|First published||Around 1996|
|Certification||DVD Copy Control Association|
|Key sizes||40 bits|
|State size||2048 bytes (DVD sector size)|
|Best public cryptanalysis|
|Defeated in 1999 by DeCSS, 40-bit key size is subject to brute-force attack, effective key size is about 16 bits. This can be brute-forced in about a minute by a Pentium II, or a few seconds by a modern CPU.|
The Content Scramble System (CSS) is a digital rights management (DRM) and encryption system employed on many commercially produced DVD-Video discs. CSS utilizes a proprietary 40-bit stream cipher algorithm. The system was introduced around 1996 and was first compromised in 1999.
CSS is one of several complementary systems designed to restrict DVD-Video access.
It has been superseded by newer DRM schemes such as Content Protection for Recordable Media (CPRM), or by Advanced Encryption Standard (AES) in the Advanced Access Content System (AACS) DRM scheme used by HD DVD and Blu-ray Disc, which have 56-bit and 128-bit key sizes, respectively, providing a much higher level of security than the less secure 40-bit key size of CSS.
The content scramble system (CSS) is a collection of proprietary protection mechanisms for DVD-Video discs. CSS attempts to restrict access to the content only for licensed applications. According to the DVD Copy Control Association (CCA), which is the consortium that grants licenses, CSS is supposed to protect the intellectual property rights of the content owner.
The details of CSS are only given to licensees for a fee. The license, which binds the licensee to a non-disclosure agreement, would not permit the development of open-source software for DVD-Video playback. Instead, there is libdvdcss, a reverse engineered implementation of CSS. Libdvdcss is a source for documentation, along with the publicly available DVD-ROM and MMC specifications. There has also been some effort to collect CSS details from various sources.
A DVD-Video can be produced with or without CSS. The publisher may for instance decide to go without CSS protection to save license and production costs.
The content scramble system deals with three participants: the disc, the drive and the player. The disc holds the purported copyright information and the encrypted feature. The drive provides the means to read the disc. The player decrypts and presents the audio and visual content of the feature. All participants must conform to the CCA's license agreement.
There are three protection methods:
The first two protection methods have been broken. Circumvention of regional protection is not possible with every drive--even if the drive grants access to the feature, prediction of title keys may fail. However, DVD players exist which do not enforce regional restrictions (the user has to disable the protection though), which makes regional restrictions less effective as a component of CSS.

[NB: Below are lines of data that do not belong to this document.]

(** A computation inside a function whose [return] statements carry an [R]:
    from the store [S] it yields the new store, the calls it made to the
    outside world (events [E], in the order they were issued) and its
    completion. *)
Definition M (R A : Type) : Type := S -> S * list E * completion R A.

Definition pure {R A} (a : A) : M R A := fun s => (s, [], Normal a).
Definition ret {R A} (r : R) : M R A := fun s => (s, [], Return r).
Definition throw {R A} (e : JS.exn) : M R A := fun s => (s, [], Throw e).

Definition bind {R A B} (m : M R A) (k : A -> M R B) : M R B :=
  fun s =>
    match m s with
    | (s', t, Normal a) => let '(s'', t', c) := k a s' in (s'', t ++ t', c)
    | (s', t, Return r) => (s', t, Return r)
    | (s', t, Throw e) => (s', t, Throw e)
    end.

(** [try { m } catch (e) { h e }] *)
Definition try_catch {R A} (m : M R A) (h : JS.exn -> M R A) : M R A :=
  fun s =>
    match m s with
    | (s', t, Throw e) => let '(s'', t', c) := h e s' in (s'', t ++ t', c)
    | r => r
    end.

(** [try { m } finally { f }]: [f] always runs; an abrupt completion of
    [f] replaces the completion of [m]. *)
Definition try_finally {R A} (m : M R A) (f : M R unit) : M R A :=
  fun s =>
    let '(s', t, c) := m s in
    match f s' with
    | (s'', t', Normal _) => (s'', t ++ t', c)
    | (s'', t', Return r) => (s'', t ++ t', Return r)
    | (s'', t', Throw e) => (s'', t ++ t', Throw e)
    end.

(** An expression that yields a value or throws. *)
Definition eval {R A} (x : JS.exn + A) : M R A :=
  match x with
  | inl e => throw e
  | inr a => pure a
  end.

Definition modify {R} (f : S -> S) : M R unit := fun s => (f s, [], Normal tt).
Definition get {R} : M R S := fun s => (s, [], Normal s).

(** A call to the outside world, recorded. *)
Definition log {R} (e : E) : M R unit := fun s => (s, [e], Normal tt).

(** [when b m]: [if (b) { m }] *)
Definition when {R} (b : bool) (m : M R unit) : M R unit :=
  if b then m else pure tt.

(** What an awaited call to the outside world can do: resolve or reject. *)
Inductive answer (A : Type) :=
| Resolves (a : A)
| Rejects (e : JS.exn).

(** What a call to the persistence layer [@/lib/db] can do: succeed, report
    an [{ error }] without throwing, or throw. *)
Inductive db_answer :=
| Db_ok
| Db_error
| Db_throws (e : JS.exn).

(** [l.forEach(f)] *)
Fixpoint forEach {R A} (l : list A) (f : A -> M R unit) : M R unit :=
  match l with
  | [] => pure tt
  | x :: rest => bind (f x) (fun _ => forEach rest f)
  end.

(** [l.map(f)] for a callback that can throw. *)
Fixpoint mapM {R A B} (f : A -> M R B) (l : list A) : M R (list B) :=
  match l with
  | [] => pure []
  | x :: rest =>
      bind (f x) (fun y => bind (mapM f rest) (fun ys => pure (y :: ys)))
  end.

(** The three components of a run: the store it leaves, the calls it made,
    and how it completed. *)
Definition final {R A} (m : M R A) (s : S) : S := fst (fst (m s)).
Definition trace {R A} (m : M R A) (s : S) : list E := snd (fst (m s)).
Definition outcome {R A} (m : M R A) (s : S) : completion R A := snd (m s).

(** Judgements on a computation, for every store it is run from: every
    call it makes satisfies [Q]; it contains no [return]; it leaves the store
    as it was. *)
Definition emits (Q : E -> Prop) {R A} (m : M R A) : Prop :=
  forall s, Forall Q (trace m s).

Definition falls_through {R A} (m : M R A) : Prop :=
  forall s r, outcome m s <> Return r.

Definition reads_only {R A} (m : M R A) : Prop :=
  forall s, final m s = s.

(** Whatever the computation returns satisfies [P]; it never ends without
    a [return] or a [throw]; it never throws. *)
Definition returns {R A} (P : R -> Prop) (m : M R A) : Prop :=
  forall s r, outcome m s = Return r -> P r.

Definition never_normal {R A} (m : M R A) : Prop :=
  forall s a, outcome m s <> Normal a.

Definition never_throws {R A} (m : M R A) : Prop :=
  forall s err, outcome m s <> Throw err.

(** [wp m post s]: the run of [m] from [s] ends in a store, with calls and
    with a completion that satisfy [post]. *)
Definition wp {R A} (m : M R A)
    (post : S -> list E -> completion R A -> Prop) (s : S) : Prop :=
  post (final m s) (trace m s) (outcome m s).

(** The result of calling a function with body [m]: the new store, the
    calls made, and what the function returns or throws. *)
Definition call {R} (m : M R R) (s : S) : S * list E * (JS.exn + R) :=
  match m s with
  | (s', t, Normal r) => (s', t, inr r)
  | (s', t, Return r) => (s', t, inr r)
  | (s', t, Throw e) => (s', t, inl e)
  end.
End Monad.

Arguments Resolves {A} a.
Arguments Rejects {A} e.

(** An awaited call: recorded, then resolved or rejected as the outside
    world decides. *)
Definition await {S E R A} (e : E) (a : answer A) : @M S E R A :=
  bind (log e)
       (fun _ => match a with
                 | Resolves v => pure v
                 | Rejects err => throw err
                 end).

(** A mutable local variable of type [V], declared with initial value
    [init] and visible in [m]: the store is extended for the extent of [m]. *)
Definition with_var {S E V R A} (init : V) (m : @M (S * V) E R A) : @M S E R A :=
  fun s => let '((s', _), t, c) := m (s, init) in (s', t, c).

(** A computation that does not touch the local variable. *)
Definition lift {S E V R A} (m : @M S E R A) : @M (S * V) E R A :=
  fun sv => let '(s', t, c) := m (fst sv) in ((s', snd sv), t, c).

Definition set_var {S E V R} (v : V) : @M (S * V) E R unit :=
  fun sv => ((fst sv, v), [], Normal tt).

Definition get_var {S E V R} : @M (S * V) E R V :=
  fun sv => (sv, [], Normal (snd sv)).

Declare Scope flow_scope.
Delimit Scope flow_scope with flow.
Notation "'let*' x ':=' m 'in' k" := (bind m (fun x => k))
  (at level 10, x name, m at level 100, k at level 200) : flow_scope.
Notation "m ';;' k" := (bind m (fun _ => k))
  (at level 100, k at level 200, right associativity) : flow_scope.

End Flow.

(* ===================================================================== *)
(** ** The tool set ([src/lib/tools.ts]) *)
(* ===================================================================== *)

Module Tools.
Import Flow.
Open Scope flow_scope.

(** [options.experimental_context] *)
Record context := {
  ctx_userId : option string;
  ctx_sessionId : option string;
  ctx_userTier : option string;
}.

(** The row handed to [db.createCSV] ([insertData]). *)
Record csv_row := {
  csv_id : string;
  csv_session_id : option string;
  csv_title : string;
  csv_description : option string;
  csv_headers : list string;
  csv_rows : list (list string);
  csv_user_id : option string;
  csv_anonymous_id : option string;
}.

(** [execution] as returned by [sandbox.process.codeRun]. *)
Record execution := {
  exitCode : Z;
  result : option string;
}.

(** The response of [valyu.search]. *)
Record search_response := {
  results : option (list JS.json);
  total_deduction_dollars : option Q;
}.

(** Calls made to the outside world, in the order they are issued. *)
Inductive event :=
| Db_createCSV (row : csv_row)
| Track (name : string) (props : list (string * JS.json))
| Console_error (tag : string)
| Daytona_new (apiKey : string)
| Daytona_create
| Sandbox_codeRun (sandbox : string) (code : string)
| Sandbox_delete (sandbox : string)
| Polar_new
| Polar_trackDaytonaUsage (userId sessionId : string) (executionTime : Z)
| Valyu_new (apiKey : string)
| Valyu_search (query : string) (maxNumResults : Z) (relevanceThreshold : Q)
| Polar_trackValyuAPIUsage (userId sessionId tool : string) (cost : Q)
    (resultCount : nat).

Definition is_create (e : event) : bool :=
  match e with
  | Daytona_create => true
  | _ => false
  end.

Definition is_delete (e : event) : bool :=
  match e with
  | Sandbox_delete _ => true
  | _ => false
  end.

(** The store a tool runs against: the persisted CSV artifacts, keyed by
    identifier. *)
Abbreviation store := (gmap string csv_row).

(** Tool bodies. *)
Abbreviation T := (@M store event).

(** Modelled from the spec: [db.createCSV] of [@/lib/db], whose body is not
    among the sources. The design document describes the persistence layer
    as a store of CSV artifacts that are created by a tool call, identified
    by their id, and immutable once created; a persistence failure leaves
    the store as it was. *)
Definition db_createCSV {R} (a : db_answer) (row : csv_row) : T R unit :=
  log (Db_createCSV row) ;;
  match a with
  | Db_ok =>
      let* csvs := get in
      match csvs !! csv_id row with
      | Some _ => throw (JS.Error "duplicate key value violates unique constraint")
      | None => modify (fun csvs => <[csv_id row := row]> csvs)
      end
  | Db_error => pure tt
  | Db_throws e => throw e
  end.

The DVD-ROM's main-data (§16), which are consecutive logical blocks of 2048 bytes, are structured according to the DVD-Video format. The DVD-Video contains (besides others) an MPEG program stream which consists of so-called Packs. If CSS is applied to the disc then a subset of all Packs is encrypted with a title-key.

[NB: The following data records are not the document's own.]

Lemma discovered_links_are_classified (netloc : pystr -> option pystr)
    (query_selector_all : pystr -> option (list handle))
    (target_domain : pystr) (info : element_info) :
  In info (all_clickable_elements
             (discover_clickable netloc query_selector_all target_domain)) ->
  ei_tag_name info = lit "a" ->
  exists href, ei_href info = Some href
               /\ ei_is_external info
                  = is_external_link netloc href target_domain.
Proof.
  unfold discover_clickable. revert info.
  apply (fold_left_invariant
           (fun st => forall info,
                In info (all_clickable_elements st) ->
                ei_tag_name info = lit "a" ->
                exists href, ei_href info = Some href
                             /\ ei_is_external info
                                = is_external_link netloc href target_domain)).
  - intros info [].
  - intros st selector Hst.
    destruct (query_selector_all selector) as [elements|]; [|exact Hst].
    apply fold_left_invariant; [exact Hst|].
    clear st Hst. intros st element Hst. unfold discover_element.
    destruct (h_visible element) as [[|]|]; try exact Hst.
    destruct (h_tag element) as [tag|]; [|exact Hst].
    destruct (h_elem_id element) as [eid|]; [|exact Hst].
    destruct (h_class element) as [ecl|]; [|exact Hst].
    destruct (h_text element) as [etx|]; [|exact Hst].
    simpl.
    case_bool_decide as Htag.
    + destruct (h_href element) as [href|]; [|exact Hst]. simpl.
      intros info Hin. apply in_app_or in Hin as [Hin|[<-|[]]];
        [apply Hst, Hin|].
      intros _. exists href. split; reflexivity.
    + simpl. intros info Hin. apply in_app_or in Hin as [Hin|[<-|[]]];
        [apply Hst, Hin|].
      simpl. congruence.
Qed.

(** The first half of C6: a link whose registrable domain differs from the
    page's is among the elements found and is never clicked.  The code
    compares the whole netloc, of which the registrable domain is a
    function. *)
Lemma other_domain_link_is_skipped (netloc : pystr -> option pystr)
    (registrable : pystr -> pystr)
    (query_selector_all : pystr -> option (list handle)) (url : pystr)
    (info : element_info) (href link_domain : pystr) :
  In info (all_clickable_elements
             (discover_clickable netloc query_selector_all
                (extract_domain netloc url))) ->
  ei_tag_name info = lit "a" -> ei_href info = Some href ->
  href <> [] -> netloc href = Some link_domain -> link_domain <> [] ->
  extract_domain netloc url <> [] ->
  registrable link_domain <> registrable (extract_domain netloc url) ->
  ei_is_external info = true
  /\ ~ In info (clicks (click_all_links_and_buttons netloc
                          query_selector_all url)).
Proof.
  intros Hin Htag Hhref Hne Hnet Hld Htd Hreg.
  destruct (discovered_links_are_classified netloc query_selector_all
              (extract_domain netloc url) info Hin Htag)
    as (href' & Hhref' & Hext).
  rewrite Hhref in Hhref'. injection Hhref' as <-.
  assert (Htrue : ei_is_external info = true).
  { rewrite Hext.
    apply (is_external_link_true netloc href (extract_domain netloc url)
             link_domain Hne Htd Hld Hnet).
    intros Heq. apply Hreg. rewrite Heq. reflexivity. }
  split; [exact Htrue|].
  intros Hclicked.
  pose proof (external_is_never_clicked netloc query_selector_all url info
                Hclicked) as Hfalse.
  rewrite Htrue in Hfalse. discriminate Hfalse.
Qed.

(** C6 on the page with the link and the button.  Both are found, and the
    link, whose target is [_blank], is clicked: the test on the target reads
    the tag of the element discovered last, the button.  On the page without
    the button the same link is skipped. *)
Theorem new_tab_link_is_clicked :
  h_target demo_anchor = Some (lit "_blank")
  /\ total_elements_found
       (click_all_links_and_buttons simple_netloc demo_page BASE_URL) = 2%nat
  /\ map (fun info => h_id (ei_element info))
         (clicks (click_all_links_and_buttons simple_netloc demo_page BASE_URL))
     = [1; 2]
  /\ clicks (click_all_links_and_buttons simple_netloc
               demo_page_without_button BASE_URL) = [].
Proof. vm_compute. repeat split; reflexivity. Qed.

(** ** Phase 2 *)

(** Every click of the suggestion loop is on a handle of the first
    snapshot, whatever the later queries return. *)
Lemma suggestion_rounds_from_rest (len : nat) (reprobes : nat -> reprobe)
    (rest : list suggestion) :
  forall (j : nat) (s : suggestion),
    In s (suggestion_rounds len reprobes j rest) -> In s rest.
Proof.
  induction rest as [|x rest IH]; intros j s; simpl; [tauto|].
  destruct (negb (s_evaluate x)); [intros []|].
  destruct (negb (s_click x)); [simpl; tauto|].
  destruct (j <? len - 1)%nat.
  - destruct (negb (rp_field (reprobes j))); [simpl; tauto|].
    destruct (j + 1 <? length (rp_found (reprobes j)))%nat; simpl;
      [|tauto].
    intros [->|Hin]; [tauto | right; eapply IH, Hin].
  - simpl. intros [->|Hin]; [tauto | right; eapply IH, Hin].
Qed.

Lemma click_suggestions_from_snapshot (dropdown_elements : list suggestion)
    (reprobes : nat -> reprobe) (s : suggestion) :
  In s (click_suggestions dropdown_elements reprobes) ->
  In s dropdown_elements.
Proof. apply suggestion_rounds_from_rest. Qed.

(** C9 on the field with three suggestions.  The loop makes three clicks,
    all of them on the handles of the first snapshot; no handle of a later
    query (11 to 13, 21 to 23) is clicked, although the second query held a
    handle for the second click and the third one for the third. *)
Theorem clicks_use_first_snapshot :
  click_suggestions demo_snapshot demo_reprobes = demo_snapshot
  /\ map s_id (click_suggestions demo_snapshot demo_reprobes) = [1; 2; 3]
  /\ nth 1 (rp_found (demo_reprobes 0)) (Suggestion 0 true true)
     = Suggestion 12 true true
  /\ nth 2 (rp_found (demo_reprobes 1)) (Suggestion 0 true true)
     = Suggestion 23 true true.
Proof. repeat split; reflexivity. Qed.

(** * Further properties of the exploration *)

Lemma exploration_cases (env : exploration_env)
    (P : gset pystr -> nat -> nat -> exploration -> Prop) :
  (forall visited performed k,
      (MAX_ACTIONS <= k)%nat ->
      P visited performed k
        (Exploration visited performed [] ReachedMaxActions)) ->
  (forall visited performed k,
      (k < MAX_ACTIONS)%nat -> discover_interactive_elements env k = [] ->
      P visited performed k
        (Exploration visited performed [] NoInteractiveElements)) ->
  (forall visited performed k,
      (k < MAX_ACTIONS)%nat ->
      unvisited_elements visited (discover_interactive_elements env k) = [] ->
      P visited performed k (Exploration visited performed [] AllVisited)) ->
  (forall visited performed k info xpath r,
      (k < MAX_ACTIONS)%nat ->
      In (info, xpath)
         (unvisited_elements visited (discover_interactive_elements env k)) ->
      P ({[xpath]} ∪ visited) (Datatypes.S performed) (Datatypes.S k) r ->
      P visited performed k
        (Exploration (visited_selectors r) (actions_performed r)
                     ((info, xpath) :: interactions r) (stopped r))) ->
  forall visited performed k,
    P visited performed k
      (recursive_monkey_exploration env visited performed k).
Proof.
  intros Hmax Hnone Hall Hstep visited performed k.
  remember (MAX_ACTIONS - k)%nat as n eqn:Hn.
  revert visited performed k Hn.
  induction n as [n IH] using lt_wf_ind.
  intros visited performed k Hn.
  rewrite exploration_step.
  destruct (le_lt_dec MAX_ACTIONS k) as [Hle|Hlt]; [apply Hmax, Hle|].
  destruct (discover_interactive_elements env k) as [|f l] eqn:Hd;
    [apply Hnone; assumption|].
  destruct (unvisited_elements visited (f :: l)) as [|first others] eqn:Hu.
  { apply Hall; [assumption|]. rewrite Hd. exact Hu. }
  destruct (nth _ _ first) as [info xpath] eqn:Hpick.
  apply Hstep; [assumption| |].
  - rewrite Hd, Hu, <- Hpick. apply nth_In.
    apply Nat.mod_upper_bound. simpl. lia.
  - apply (IH (MAX_ACTIONS - Datatypes.S k)%nat); [lia | reflexivity].
Qed.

A DVD-ROM contains, besides the main-data, additional data areas. CSS stores there:
The drive treats a DVD-Video disc as any DVD-ROM disc. The player reads the disc's user-data and processes them according to the DVD-Video format. However, if the drive detects a disc that has been compiled with CSS, it denies access to logical blocks that are marked as copyrighted (§6.15.3). The player has to execute an authentication handshake first (§126.96.36.199). The authentication handshake is also used to retrieve the disc-key-block and the title-keys.
The drive may also support Regional Playback Control (RPC) to limit the playback of DVD-Video content to specific regions of the world (§3.3.26). RPC Phase II drives hold an 8-bit region-code and adhere to all requirements of the CSS license agreement (§188.8.131.52.7). It appears that RPC Phase II drives reject title-key requests on region mismatch. However, reading of user-data may still work.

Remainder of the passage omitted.